Sunday, April 6, 2014


By MAJID

Polemik mengenai papua ( dulu irian Jaya ) dari dulu hingga sekarang masih saja hangat untuk diperbincangkan. Pada saat penjajahan belanda, papua sudah menjadi rebutan dari banyak negara jajahan, seperti inggris, belanda dan termasuk didalamnya negara yang waktu itu baru saja lepas dari jajahan belanda, yakni Indonesia. Hal ini disinyalir kuat karena kekayaan atau sumber daya alam yang dimiliki oleh papua (Papua disebut sebagai Gold Island). Selain itu konflik antar warga dengan militer Indonesia pada zaman rezim soeharto, yang menyebabkan tumbangnya banyak warga Papua di tangan militer Indonesia, dan pembantaian terhadap demonstrator yang tak bersenjata yang disebabkan oleh aksi protes warga yang terlalu kritis terkait konflik papua. Yang menjadi pertanyaan krusial adalah mengapa papua pada saat itu bersikeras ingin memisahkan diri dari negara Indonesia ? Mengapa papua menginginkan kebebasan, bukan reformasi ? Pada hakikatnya banyak hal yang ditutup-tutupi terkait sejarah papua ini. Nah disini, Penulis ingin mencoba menguraikan mengenai kasus papua, dan bagaimana kasusnya hingga sekarang,  juga kaitannya dengan S. Eben Kirskey, seorang Mahasiswa dari Universitas California, yang datang ke Papua untuk melakukakan penelitian. Eben telah menulis artikel yang berjudul “Don’t use your Data as a Pillow”, yang konten didalamnya secara garis besar menguraikan tentang kasus-kasus yang terjadi di papua. Selain itu, penulis juga akan mencatat beberapa hal yang tidak dimengerti oleh penulis mengenai konten dari artikel Eben Kirskey tersebut.

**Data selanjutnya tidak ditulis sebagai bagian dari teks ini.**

(* ===== verification/RatingProfile.v ===== *)
(** * Rating profiles

    [engine/ratingprofile.go]: the activations of rating plans of a subject, the
    plans in force during a call, and the rate intervals a span can be rated by.
    What the data manager answers is a class, [RatingData]; the code only reads it.
    An answer without error may still be nil. *)
From S2P Require Import Prelude GoFloat FloatExact GoStrings GoTime CoreUtils RateInterval RatingPlan TimeSpans CallDescriptor.

Definition ErrNotFound : string := "NOT_FOUND".

Record RatingPlanActivation := mkRatingPlanActivation {
  rpa_ActivationTime : Time; rpa_RatingPlanId : string; rpa_FallbackKeys : list string }.

Definition RatingPlanActivations := list RatingPlanActivation.

Record RatingProfile := mkRatingProfile {
  rpf_Id : string; rpf_RatingPlanActivations : RatingPlanActivations }.

(** The structural comparison of the times: same instant, same location. *)
Definition RatingPlanActivation_Equal (rpa orpa : RatingPlanActivation) : bool :=
  (t_ns (rpa_ActivationTime rpa) =? t_ns (rpa_ActivationTime orpa)) &&
  bool_decide (loc_name (t_loc (rpa_ActivationTime rpa))
               = loc_name (t_loc (rpa_ActivationTime orpa))) &&
  bool_decide (rpa_RatingPlanId rpa = rpa_RatingPlanId orpa).

Definition RatingPlanActivations_Less (a b : RatingPlanActivation) : bool :=
  Before (rpa_ActivationTime a) (rpa_ActivationTime b).

(** The data manager, and the option that lets shorter subjects match. *)
Class RatingData := {
  dm_GetRatingProfile : string → res (option RatingProfile);
  dm_GetRatingPlan : string → res (option RatingPlan);
  dm_GetReverseDestination : string → res (list string);
  rpSubjectPrefixMatching : bool
}.

Section rating_profile.
Context `{GoRuntime}.

Definition RatingPlanActivations_Sort (rpas : RatingPlanActivations) : RatingPlanActivations :=
  go_sort RatingPlanActivations_Less rpas.

(** The loop over the sorted activations from position [index]. *)
Fixpoint active_loop (cd : CallDescriptor) (index : nat) (rpas : RatingPlanActivations)
    (lastBeforeCallStart firstAfterCallEnd : nat) : nat * nat :=
  match rpas with
  | [] => (lastBeforeCallStart, firstAfterCallEnd)
  | rpa :: rpas' =>
      let lastBeforeCallStart :=
        if Before (rpa_ActivationTime rpa) (cd_TimeStart cd) ||
           TimeEqual (rpa_ActivationTime rpa) (cd_TimeStart cd)
        then index else lastBeforeCallStart in
      if After (rpa_ActivationTime rpa) (cd_TimeEnd cd) then (lastBeforeCallStart, index)
      else active_loop cd (S index) rpas' lastBeforeCallStart firstAfterCallEnd
  end.

(** Sorts the receiver, whose activations are the result's prefix and suffix too. *)
Definition GetActiveForCall (rpas : RatingPlanActivations) (cd : CallDescriptor)
    : RatingPlanActivations :=
  let rpas := RatingPlanActivations_Sort rpas in
  let '(lastBeforeCallStart, firstAfterCallEnd) := active_loop cd 0 rpas 0 (length rpas) in
  drop lastBeforeCallStart (take firstAfterCallEnd rpas).

(** ** The rate intervals of a span *)

(** The loop that looks for the active interval with the latest start among those of
    the greatest weight: position, weight and distance found so far. *)
Fixpoint best_loop (ts : TimeSpan) (index : nat) (rateIntervals : list RateInterval)
    (bestRateIntervalIndex : nat) (bestIntervalWeight : float64) (delta : Z)
    : res (nat * float64) :=
  match rateIntervals with
  | [] => Ok (bestRateIntervalIndex, bestIntervalWeight)
  | rateInterval :: rest =>
      inside ← RateInterval_Contains rateInterval (ts_TimeStart ts) false;
      if negb inside then
        best_loop ts (S index) rest bestRateIntervalIndex bestIntervalWeight delta
      else if fltb (ri_Weight rateInterval) bestIntervalWeight then
        Ok (bestRateIntervalIndex, bestIntervalWeight)
      else
        timing ← deref (ri_Timing rateInterval);
        startTime ← getLeftMargin timing (ts_TimeStart ts);
        let tmpDelta := Sub (ts_TimeStart ts) startTime in
        if (Before startTime (ts_TimeStart ts) || TimeEqual startTime (ts_TimeStart ts)) &&
           ((delta =? -1) || (tmpDelta <? delta))
        then best_loop ts (S index) rest index (ri_Weight rateInterval) tmpDelta
        else best_loop ts (S index) rest bestRateIntervalIndex bestIntervalWeight delta
  end.

(** The later intervals, of no lower weight, that start before the span ends. *)
Fixpoint later_loop (ts : TimeSpan) (bestIntervalWeight : float64)
    (rateIntervals : list RateInterval) : res (list RateInterval) :=
  match rateIntervals with
  | [] => Ok []
  | rateInterval :: rest =>
      if fltb (ri_Weight rateInterval) bestIntervalWeight then Ok []
      else
        timing ← deref (ri_Timing rateInterval);
        startTime ← getLeftMargin timing (ts_TimeStart ts);
        result ← later_loop ts bestIntervalWeight rest;
        Ok (if Before startTime (ts_TimeEnd ts) then rateInterval :: result else result)
  end.

(** The selection, and the intervals as the sort leaves them in the rating info. *)
Definition SelectRatingIntevalsForTimespan (ri : RatingInfo) (ts : TimeSpan)
    : res (list RateInterval * list RateInterval) :=
  rateIntervals ← TimeSorter_Sort (ts_TimeStart ts) (elems (rinf_RateIntervals ri));
  '(best, weight) ← best_loop ts 0 rateIntervals 0 f0 (-1);
  bestInterval ← deref (rateIntervals !! best);
  later ← later_loop ts weight (drop (S best) rateIntervals);
  Ok (bestInterval :: later, rateIntervals).

Context `{RatingData}.

(** ** The rating infos of a call *)

(** The destinations of one prefix: the heaviest list of intervals among those with
    an interval active at the start of the call. *)
Fixpoint dest_loop (rpl : RatingPlan) (t : Time) (destIDs : list string)
    (best : option (float64 * list RateInterval * string))
    : res (option (float64 * list RateInterval * string)) :=
  match destIDs with
  | [] => Ok best
  | dID :: rest =>
      match default ∅ (rp_DestinationRates rpl) !! dID with
      | None => dest_loop rpl t rest best
      | Some _ =>
          let ril := RatingPlan_RateIntervalList rpl dID in
          timeChecker ← res_existsb (λ ri, timing ← deref (ri_Timing ri); IsActiveAt timing t) ril;
          let currentWeight := RateIntervalList_GetWeight ril in
          let heavier := match best with
                         | None => true | Some (w, _, _) => fgtb currentWeight w end in
          dest_loop rpl t rest
            (if timeChecker && heavier then Some (currentWeight, ril, dID) else best)
      end
  end.

(** The prefixes, longest first, until one has a destination of the plan. *)
Fixpoint prefix_loop (rpl : RatingPlan) (t : Time) (prefixes : list string)
    : res (option (list RateInterval * string * string)) :=
  match prefixes with
  | [] => Ok None
  | p :: rest =>
      match dm_GetReverseDestination p with
      | Panic => Panic
      | Err _ => prefix_loop rpl t rest
      | Ok destIDs =>
          best ← dest_loop rpl t destIDs None;
          match best with
          | Some (_, rps, dID) => Ok (Some (rps, p, dID))
          | None => prefix_loop rpl t rest
          end
      end
  end.

Definition any_intervals (rpl : RatingPlan) : option (list RateInterval * string * string) :=
  match default ∅ (rp_DestinationRates rpl) !! META_ANY with
  | Some _ => Some (RatingPlan_RateIntervalList rpl META_ANY, META_ANY, META_ANY)
  | None => None
  end.

(** What a plan offers for the destination of the call: intervals, prefix and
    destination identifier; and the descriptor, an empty destination becoming any. *)
Definition plan_intervals (rpl : RatingPlan) (cd : CallDescriptor)
    : res (option (list RateInterval * string * string) * CallDescriptor) :=
  if decide (cd_Destination cd = META_ANY ∨ cd_Destination cd = "") then
    Ok (any_intervals rpl, cd_set_Destination cd META_ANY)
  else
    prefixes ← SplitPrefix (cd_Destination cd) MIN_PREFIX_MATCH;
    found ← prefix_loop rpl (cd_TimeStart cd) prefixes;
    Ok (match found with Some _ => found | None => any_intervals rpl end, cd).

(** One activation: the infos it adds. *)
Definition activation_infos (rpfId : string) (index : nat) (rpa : RatingPlanActivation)
    (rpl : RatingPlan) (cd : CallDescriptor) : res (RatingInfos * CallDescriptor) :=
  '(found, cd) ← plan_intervals rpl cd;
  let blank :=
    if (index =? 0)%nat && Before (cd_TimeStart cd) (rpa_ActivationTime rpa)
    then [mkRatingInfo "" "" "" "" (cd_TimeStart cd) None [GetKey cd FALLBACK_SUBJECT]]
    else [] in
  Ok (blank ++
      match found with
      | Some (rps, prefix, destinationId) =>
          [mkRatingInfo rpfId (rp_Id rpl) prefix destinationId (rpa_ActivationTime rpa)
             (Some rps) (rpa_FallbackKeys rpa)]
      | None =>
          match rpa_FallbackKeys rpa with
          | [] => []
          | keys => [mkRatingInfo "" "" "" "" (rpa_ActivationTime rpa) None keys]
          end
      end, cd).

Kontroversi nama Papua, Papua bagian barat dikenal sebagai Provinsi Irian Barat sejak tahun 1969 hingga 1973. Namanya kemudian diganti menjadi Irian Jaya oleh Soeharto pada saat meresmikan tambang tembaga dan emas Freeport, nama yang tetap digunakan secara resmi hingga tahun 2002. Nama provinsi ini diganti menjadi Papua sesuai UU No. 21 Tahun 2001 tentang Otonomi Khusus Papua. Pada tahun 2004, disertai oleh berbagai protes, Papua dibagi menjadi dua provinsi oleh pemerintah Indonesia; bagian timur tetap memakai nama Papua sedangkan bagian baratnya menjadi Provinsi Irian Jaya Barat (sekarang Papua Barat).
Sejarah Papua barat dalam kaitannya sebagai bagian dari Negara Kesatuan Republik Indonesia sangatlah unik. Walaupun Papua “agak terlambat” diakui oleh dunia internasional sebagai bagian dari NKRI, namun sebenarnya sejak awal penduduk Papua sudah merupakan “Keluarga Besar” penduduk yang mendiami wilayah Nusantara yang kemudian bergabung dan membentuk Negara Indonesia.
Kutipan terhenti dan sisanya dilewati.